> **Exercise directions**
Lines outside the range are not wanted. Give again exactly the lines between the line holding "(* ===== verification/Identity.v ===== *)" and the line holding "Definition select_membership (workspace_id", inclusive, from the listing below.

> **Entries supplied**
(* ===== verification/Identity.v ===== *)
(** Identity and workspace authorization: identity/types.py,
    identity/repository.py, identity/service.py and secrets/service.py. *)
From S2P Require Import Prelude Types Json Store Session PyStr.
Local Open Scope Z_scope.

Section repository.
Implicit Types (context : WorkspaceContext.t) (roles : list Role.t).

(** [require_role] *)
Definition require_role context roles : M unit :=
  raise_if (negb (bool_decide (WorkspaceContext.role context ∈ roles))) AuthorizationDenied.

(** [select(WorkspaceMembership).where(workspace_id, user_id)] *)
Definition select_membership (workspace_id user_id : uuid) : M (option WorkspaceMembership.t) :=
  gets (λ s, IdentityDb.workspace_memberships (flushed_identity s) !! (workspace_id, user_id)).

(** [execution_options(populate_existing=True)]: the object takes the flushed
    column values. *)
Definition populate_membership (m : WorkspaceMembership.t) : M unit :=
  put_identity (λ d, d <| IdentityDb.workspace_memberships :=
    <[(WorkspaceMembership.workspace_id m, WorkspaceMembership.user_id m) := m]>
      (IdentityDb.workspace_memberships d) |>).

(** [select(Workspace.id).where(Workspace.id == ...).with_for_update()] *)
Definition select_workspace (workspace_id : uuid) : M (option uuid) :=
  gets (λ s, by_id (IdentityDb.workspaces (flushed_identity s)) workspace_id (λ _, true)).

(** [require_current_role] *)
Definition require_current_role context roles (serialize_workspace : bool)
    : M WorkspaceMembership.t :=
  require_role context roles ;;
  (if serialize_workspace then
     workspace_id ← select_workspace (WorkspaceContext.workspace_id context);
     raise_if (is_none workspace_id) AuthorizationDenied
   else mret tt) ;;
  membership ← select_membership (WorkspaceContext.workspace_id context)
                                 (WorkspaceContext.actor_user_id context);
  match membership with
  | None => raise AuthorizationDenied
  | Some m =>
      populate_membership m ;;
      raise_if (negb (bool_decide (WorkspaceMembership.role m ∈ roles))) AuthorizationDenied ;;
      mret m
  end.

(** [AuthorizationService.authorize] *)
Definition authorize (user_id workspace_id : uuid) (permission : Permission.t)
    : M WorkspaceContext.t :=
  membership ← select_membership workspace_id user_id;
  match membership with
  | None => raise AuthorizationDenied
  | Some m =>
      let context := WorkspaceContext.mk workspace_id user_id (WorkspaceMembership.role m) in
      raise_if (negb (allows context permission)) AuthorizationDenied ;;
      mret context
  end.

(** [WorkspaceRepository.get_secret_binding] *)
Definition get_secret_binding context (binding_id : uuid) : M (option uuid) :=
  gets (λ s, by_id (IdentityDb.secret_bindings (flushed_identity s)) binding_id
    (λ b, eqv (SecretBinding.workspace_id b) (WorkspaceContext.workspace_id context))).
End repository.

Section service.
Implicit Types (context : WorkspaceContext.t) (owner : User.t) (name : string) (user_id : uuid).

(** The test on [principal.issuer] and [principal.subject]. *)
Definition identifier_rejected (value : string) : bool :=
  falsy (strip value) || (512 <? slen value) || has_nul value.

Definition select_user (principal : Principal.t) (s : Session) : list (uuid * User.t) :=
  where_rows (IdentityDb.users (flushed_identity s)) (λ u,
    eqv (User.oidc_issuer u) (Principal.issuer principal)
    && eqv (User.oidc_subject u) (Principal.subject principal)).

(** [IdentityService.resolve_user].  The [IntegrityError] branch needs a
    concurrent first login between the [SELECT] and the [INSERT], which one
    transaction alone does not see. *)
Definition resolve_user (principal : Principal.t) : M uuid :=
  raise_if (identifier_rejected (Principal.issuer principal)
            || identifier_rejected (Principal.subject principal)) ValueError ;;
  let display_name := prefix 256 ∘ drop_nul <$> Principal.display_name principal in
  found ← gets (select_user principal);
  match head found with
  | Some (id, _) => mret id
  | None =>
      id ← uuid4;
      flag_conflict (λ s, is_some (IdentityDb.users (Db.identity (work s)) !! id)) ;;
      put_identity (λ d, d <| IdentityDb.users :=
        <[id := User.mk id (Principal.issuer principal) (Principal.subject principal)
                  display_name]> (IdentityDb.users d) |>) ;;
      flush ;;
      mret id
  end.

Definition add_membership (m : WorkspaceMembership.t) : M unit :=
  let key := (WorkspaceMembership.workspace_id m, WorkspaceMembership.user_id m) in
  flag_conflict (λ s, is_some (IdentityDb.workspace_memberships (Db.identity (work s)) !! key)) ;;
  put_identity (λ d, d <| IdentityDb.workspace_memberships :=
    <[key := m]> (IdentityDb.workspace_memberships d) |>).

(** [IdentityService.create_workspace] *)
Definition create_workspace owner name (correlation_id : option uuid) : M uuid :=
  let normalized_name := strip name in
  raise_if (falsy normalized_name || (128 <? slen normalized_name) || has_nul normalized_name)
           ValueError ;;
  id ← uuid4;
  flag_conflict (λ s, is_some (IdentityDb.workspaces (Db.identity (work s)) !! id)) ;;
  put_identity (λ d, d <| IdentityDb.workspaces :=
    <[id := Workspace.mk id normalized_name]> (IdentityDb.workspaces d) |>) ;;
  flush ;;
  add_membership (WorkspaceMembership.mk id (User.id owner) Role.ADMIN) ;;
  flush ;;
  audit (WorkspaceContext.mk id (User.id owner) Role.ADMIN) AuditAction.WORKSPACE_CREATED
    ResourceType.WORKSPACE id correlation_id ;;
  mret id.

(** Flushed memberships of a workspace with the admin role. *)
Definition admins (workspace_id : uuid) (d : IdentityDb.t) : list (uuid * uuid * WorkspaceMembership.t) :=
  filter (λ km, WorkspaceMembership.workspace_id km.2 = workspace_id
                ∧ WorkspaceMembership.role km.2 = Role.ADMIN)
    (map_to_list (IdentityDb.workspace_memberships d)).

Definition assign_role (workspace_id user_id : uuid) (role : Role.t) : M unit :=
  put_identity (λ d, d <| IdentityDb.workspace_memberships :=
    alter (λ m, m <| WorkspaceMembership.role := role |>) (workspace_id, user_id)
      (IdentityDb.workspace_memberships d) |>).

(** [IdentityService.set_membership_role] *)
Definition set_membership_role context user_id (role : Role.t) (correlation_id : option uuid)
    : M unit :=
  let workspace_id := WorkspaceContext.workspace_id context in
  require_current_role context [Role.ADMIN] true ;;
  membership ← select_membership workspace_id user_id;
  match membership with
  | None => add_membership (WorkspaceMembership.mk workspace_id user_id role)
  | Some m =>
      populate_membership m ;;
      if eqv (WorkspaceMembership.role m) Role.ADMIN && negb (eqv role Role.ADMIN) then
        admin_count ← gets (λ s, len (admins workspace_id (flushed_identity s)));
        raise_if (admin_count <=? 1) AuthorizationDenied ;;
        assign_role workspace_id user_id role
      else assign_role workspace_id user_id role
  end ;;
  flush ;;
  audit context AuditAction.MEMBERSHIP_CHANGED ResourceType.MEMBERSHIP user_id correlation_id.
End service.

* * *

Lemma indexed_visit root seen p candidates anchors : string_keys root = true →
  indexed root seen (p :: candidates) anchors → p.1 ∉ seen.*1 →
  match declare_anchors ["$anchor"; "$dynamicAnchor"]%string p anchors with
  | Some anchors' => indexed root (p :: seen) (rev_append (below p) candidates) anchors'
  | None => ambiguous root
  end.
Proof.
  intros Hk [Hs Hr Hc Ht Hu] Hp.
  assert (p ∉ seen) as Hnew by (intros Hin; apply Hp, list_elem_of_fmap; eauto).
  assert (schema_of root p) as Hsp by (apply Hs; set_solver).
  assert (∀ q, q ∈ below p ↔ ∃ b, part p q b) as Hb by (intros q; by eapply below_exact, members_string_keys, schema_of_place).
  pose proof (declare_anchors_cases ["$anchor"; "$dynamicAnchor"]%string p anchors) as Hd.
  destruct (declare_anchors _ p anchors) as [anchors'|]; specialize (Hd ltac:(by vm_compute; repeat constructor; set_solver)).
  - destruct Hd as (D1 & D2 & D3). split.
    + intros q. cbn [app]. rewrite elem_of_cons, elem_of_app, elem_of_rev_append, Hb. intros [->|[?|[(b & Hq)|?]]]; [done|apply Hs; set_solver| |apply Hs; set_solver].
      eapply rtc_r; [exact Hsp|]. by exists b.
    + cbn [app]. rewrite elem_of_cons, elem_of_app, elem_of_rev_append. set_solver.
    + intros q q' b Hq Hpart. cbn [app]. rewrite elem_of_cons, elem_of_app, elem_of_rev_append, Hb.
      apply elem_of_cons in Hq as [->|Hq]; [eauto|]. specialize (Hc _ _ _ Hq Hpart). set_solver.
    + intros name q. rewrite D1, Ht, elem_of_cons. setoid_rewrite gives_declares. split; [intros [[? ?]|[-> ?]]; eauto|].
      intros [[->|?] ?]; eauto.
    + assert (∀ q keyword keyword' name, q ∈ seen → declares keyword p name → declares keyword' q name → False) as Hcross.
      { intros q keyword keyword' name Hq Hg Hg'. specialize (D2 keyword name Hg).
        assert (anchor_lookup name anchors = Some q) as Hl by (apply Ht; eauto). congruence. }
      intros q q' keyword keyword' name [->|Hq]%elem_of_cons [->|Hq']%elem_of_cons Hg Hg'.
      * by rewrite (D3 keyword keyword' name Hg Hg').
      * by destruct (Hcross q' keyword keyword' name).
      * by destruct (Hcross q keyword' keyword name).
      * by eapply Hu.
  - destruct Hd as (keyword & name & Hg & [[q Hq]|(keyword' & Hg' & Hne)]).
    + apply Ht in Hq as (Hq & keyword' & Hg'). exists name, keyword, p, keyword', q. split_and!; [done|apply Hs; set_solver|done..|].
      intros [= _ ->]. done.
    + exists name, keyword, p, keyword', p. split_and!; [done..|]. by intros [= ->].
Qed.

> **Answer section**
(* ===== verification/Identity.v ===== *)
(** Identity and workspace authorization: identity/types.py,
    identity/repository.py, identity/service.py and secrets/service.py. *)
From S2P Require Import Prelude Types Json Store Session PyStr.
Local Open Scope Z_scope.

Section repository.
Implicit Types (context : WorkspaceContext.t) (roles : list Role.t).

(** [require_role] *)
Definition require_role context roles : M unit :=
  raise_if (negb (bool_decide (WorkspaceContext.role context ∈ roles))) AuthorizationDenied.

(** [select(WorkspaceMembership).where(workspace_id, user_id)] *)
Definition select_membership (workspace_id user_id : uuid) : M (option WorkspaceMembership.t) :=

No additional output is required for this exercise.